Never one to pull punches, linguist and political activist Noam Chomsky remains as vigorous as ever at the age of 84.
His popularity – or notoriety as some would say – endures because he is still criticising politicians, business leaders and other powerful figures for not acting in the public’s best interest. At the heart of Chomsky’s work is examining the ways elites use their power to control millions of people, and pushing the public to resist.
In this episode of Talk to Al Jazeera, Noam Chomsky sits down with Rosiland Jordan to talk about the two main tracks of his life: research and political activism.
And it is his activism that keeps this US scholar engaged in the public discourse well into his ninth decade.
“The activism for me long antedates the professional work,” Chomsky says. “I grew up that way. So I was a political activist as a teenager in the 1940s before I ever heard of linguistics.”
Discussing US politics, he attributes the growing popularity of the Tea Party movement, and the fanatical opposition to President Barack Obama in some quarters, to what he calls “pathological paranoia”.

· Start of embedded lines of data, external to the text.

(** * Invoicing dashboard: data-access and mutation layer

    A shallow embedding of [app/lib/data.ts] (the query module) and
    [app/lib/actions.ts] (the form-action mutations), with the pieces of the
    JavaScript runtime, of the schema validator and of the ORM they call.

    - [JS]      : IEEE-754 binary64 numbers, [Number(string)], string helpers.
    - [Prisma]  : the relational store and the ORM operations that are used.
    - [Zod]     : the invoice schema and [safeParse] on the form fields.
    - [Data]    : the query functions.
    - [Actions] : createInvoice, updateInvoice, deleteInvoice, authenticate.

    Strings are sequences of ASCII code units; case folding and white space
    are the ASCII ones. *)

From Stdlib Require Import ZArith List String Ascii Bool Lia.
From Stdlib Require Import Floats.SpecFloat.
From Stdlib Require Import Sorting.Sorted Sorting.Permutation.
Import ListNotations.

Local Open Scope string_scope.
Local Open Scope Z_scope.

(* ================================================================== *)
(** ** The JavaScript runtime the sources rely on *)
Module JS.

(** A JavaScript number is a binary64 float: 53 bits of precision,
    infinities at exponent 1024. *)
Definition number := spec_float.
Definition prec : Z := 53.
Definition emax : Z := 1024.

Definition NaN : number := S754_nan.
Definition pzero : number := S754_zero false.

(** The number denoted by an integer (exact below 2^53). *)
Definition of_Z (z : Z) : number := binary_normalize prec emax z 0 false.

Definition isNaN (x : number) : bool :=
  match x with S754_nan => true | _ => false end.

(** [x * y], [x / y], [x <= y] of the language. *)
Definition mul (x y : number) : number := SFmul prec emax x y.
Definition div (x y : number) : number := SFdiv prec emax x y.
Definition le (x y : number) : bool := SFleb x y.

(** The integer a number denotes, when it denotes one
    ([Number.isInteger]). *)
Definition to_integer (x : number) : option Z :=
  match x with
  | S754_zero _ => Some 0
  | S754_finite s m e =>
      let v := if s then Z.neg m else Z.pos m in
      if 0 <=? e then Some (v * 2 ^ e)
      else if Z.pos m mod 2 ^ (- e) =? 0 then Some (v / 2 ^ (- e))
      else None
  | _ => None
  end.

(** *** StringToNumber *)

Definition code (c : ascii) : Z := Z.of_nat (nat_of_ascii c).

(** TAB, LF, VT, FF, CR and SPACE. *)
Definition is_white (c : ascii) : bool :=
  let n := code c in ((9 <=? n) && (n <=? 13)) || (n =? 32).

Fixpoint drop_white (cs : list ascii) : list ascii :=
  match cs with
  | c :: cs' => if is_white c then drop_white cs' else cs
  | [] => []
  end.

Definition trim (cs : list ascii) : list ascii :=
  rev (drop_white (rev (drop_white cs))).

Definition digit_val (base : Z) (c : ascii) : option Z :=
  let n := code c in
  let v := if (48 <=? n) && (n <=? 57) then Some (n - 48)
           else if (97 <=? n) && (n <=? 102) then Some (n - 87)
           else if (65 <=? n) && (n <=? 70) then Some (n - 55)
           else None in
  match v with
  | Some d => if d <? base then Some d else None
  | None => None
  end.

(** The longest prefix of digits in [base]: its value (most significant
    first, continuing from [acc]), how many digits, and what follows. *)
Fixpoint span_digits (base : Z) (acc : Z) (n : Z) (cs : list ascii)
  : Z * Z * list ascii :=
  match cs with
  | c :: cs' =>
      match digit_val base c with
      | Some d => span_digits base (acc * base + d) (n + 1) cs'
      | None => (acc, n, cs)
      end
  | [] => (acc, n, [])
  end.

(** The binary64 nearest to [m * 10^e10], ties to even; [neg] is the
    sign. *)
Definition round_decimal (neg : bool) (m : Z) (e10 : Z) : number :=
  match m with
  | Z.pos p =>
      if 0 <=? e10
      then binary_normalize prec emax
             (if neg then - (m * 10 ^ e10) else m * 10 ^ e10) 0 false
      else match 10 ^ (- e10) with
           | Z.pos d =>
               SFdiv prec emax (S754_finite neg p 0) (S754_finite false d 0)
           | _ => NaN
           end
  | _ => S754_zero neg
  end.

Definition is_exp_mark (c : ascii) : bool :=
  (code c =? 101) || (code c =? 69).

(** ExponentPart_opt followed by the end of the literal. *)
Definition parse_exponent (cs : list ascii) : option Z :=
  match cs with
  | [] => Some 0
  | c :: cs' =>
      if is_exp_mark c then
        let '(neg, ds) :=
          match cs' with
          | s :: r => if code s =? 45 then (true, r)
                      else if code s =? 43 then (false, r)
                      else (false, cs')
          | [] => (false, cs')
          end in
        match span_digits 10 0 0 ds with
        | (v, n, []) => if 0 <? n then Some (if neg then - v else v) else None
        | _ => None
        end
      else None
  end.

Definition Infinity_lit : list ascii := list_ascii_of_string "Infinity".

(** StrUnsignedDecimalLiteral. *)
Definition parse_unsigned_decimal (neg : bool) (cs : list ascii) : number :=
  if list_eq_dec ascii_dec cs Infinity_lit then S754_infinity neg
  else
    let '(ip, n1, r1) := span_digits 10 0 0 cs in
    let '(m, n2, r2) :=
      match r1 with
      | dot :: r => if code dot =? 46 then span_digits 10 ip 0 r
                    else (ip, 0, r1)
      | [] => (ip, 0, r1)
      end in
    if 0 <? n1 + n2 then
      match parse_exponent r2 with
      | Some e => round_decimal neg m (e - n2)
      | None => NaN
      end
    else NaN.

(** 0x, 0o and 0b literals: no sign, at least one digit. *)
Definition parse_non_decimal (cs : list ascii) : option number :=
  match cs with
  | z :: p :: ds =>
      if code z =? 48 then
        let base :=
          let n := code p in
          if (n =? 120) || (n =? 88) then Some 16
          else if (n =? 111) || (n =? 79) then Some 8
          else if (n =? 98) || (n =? 66) then Some 2
          else None in
        match base with
        | Some b =>
            Some match span_digits b 0 0 ds with
                 | (v, n, []) => if 0 <? n then of_Z v else NaN
                 | _ => NaN
                 end
        | None => None
        end
      else None
  | _ => None
  end.

(** [Number(s)] for a string [s]. *)
Definition Number (s : string) : number :=
  match trim (list_ascii_of_string s) with
  | [] => pzero
  | (c :: r) as cs =>
      match parse_non_decimal cs with
      | Some v => v
      | None =>
          if code c =? 45 then parse_unsigned_decimal true r
          else if code c =? 43 then parse_unsigned_decimal false r
          else parse_unsigned_decimal false cs
      end
  end.

(** *** Strings *)

Definition to_lower_ascii (c : ascii) : ascii :=
  let n := nat_of_ascii c in
  if ((65 <=? n) && (n <=? 90))%nat then ascii_of_nat (n + 32) else c.

Fixpoint toLowerCase (s : string) : string :=
  match s with
  | EmptyString => EmptyString
  | String c s' => String (to_lower_ascii c) (toLowerCase s')
  end.

(** [hay.includes(needle)]. *)
Fixpoint includes (needle hay : string) : bool :=
  if String.prefix needle hay then true
  else match hay with
       | EmptyString => false
       | String _ hay' => includes needle hay'
       end.

(** [s.split("T")[0]]: the characters before the first "T". *)
Fixpoint split_T_0 (s : string) : string :=
  match s with
  | EmptyString => EmptyString
  | String c s' =>
      if Ascii.eqb c "T"%char then EmptyString else String c (split_T_0 s')
  end.

End JS.

(* ================================================================== *)
(** ** The relational store behind the ORM client

    Tables are lists of rows in the order the store keeps them. Only the
    operations the sources call are modelled, with the faults that depend
    on their arguments and on the tables; a store that is unreachable is
    outside the model. *)
Module Prisma.

Record Customer := {
  cust_id : string;
  cust_name : string;
  cust_email : string;
  cust_image_url : string }.

(** [amount] is an Int column (minor currency units); [status] and [date]
    are text columns. *)
Record Invoice := {
  inv_id : string;
  inv_customer_id : string;
  inv_amount : Z;
  inv_status : string;
  inv_date : string }.

Record Revenue := {
  rev_month : string;
  rev_revenue : Z }.

Record Store := {
  customer : list Customer;
  invoice : list Invoice;
  revenue : list Revenue }.

Variant RequestError :=
  | ValidationError       (* an argument of the wrong type or range *)
  | RecordNotFound        (* update or delete of a row that is absent *)
  | ForeignKeyViolation   (* customer_id names no customer *)
  | UniqueViolation       (* the id is already taken *)
  | InconsistentResult.   (* a required relation without its row *)

Inductive Result (A : Type) :=
  | Ok (a : A)
  | Fault (e : RequestError).
Arguments Ok {A} a.
Arguments Fault {A} e.

Definition bind {A B} (r : Result A) (k : A -> Result B) : Result B :=
  match r with
  | Ok a => k a
  | Fault e => Fault e
  end.

(** A JavaScript number given for an Int column or an Int filter has to be
    an integer that fits 32 bits. *)
Definition int_arg (x : JS.number) : Result Z :=
  match JS.to_integer x with
  | Some z =>
      if (- 2 ^ 31 <=? z) && (z <? 2 ^ 31) then Ok z
      else Fault ValidationError
  | None => Fault ValidationError
  end.

(** *** Filters *)

Variant StringFilter :=
  | Contains (q : string) (insensitive : bool)
  | Equals (q : string).

Definition string_matches (f : StringFilter) (s : string) : bool :=
  match f with
  | Contains q true => JS.includes (JS.toLowerCase q) (JS.toLowerCase s)
  | Contains q false => JS.includes q s
  | Equals q => String.eqb s q
  end.

(** One entry of the [OR] array of an invoice filter. An [equals] that is
    [undefined] is [amount_equals None]. *)
Variant InvoiceCond :=
  | customer_name (f : StringFilter)
  | customer_email (f : StringFilter)
  | amount_equals (v : option JS.number)
  | date_is (f : StringFilter)
  | status_is (f : StringFilter).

“It’s something that exists in the country. It’s a very frightened country, always has been,” he says.
At the same time, Chomsky sees Obama himself as a man without a “moral centre”.
“If you look at his policies I think that’s what they reveal. I mean there’s some nice rhetoric here and there but when you look at the actual policies … the drone assassination campaign is a perfectly good example, I mean it’s just a global assassination campaign.”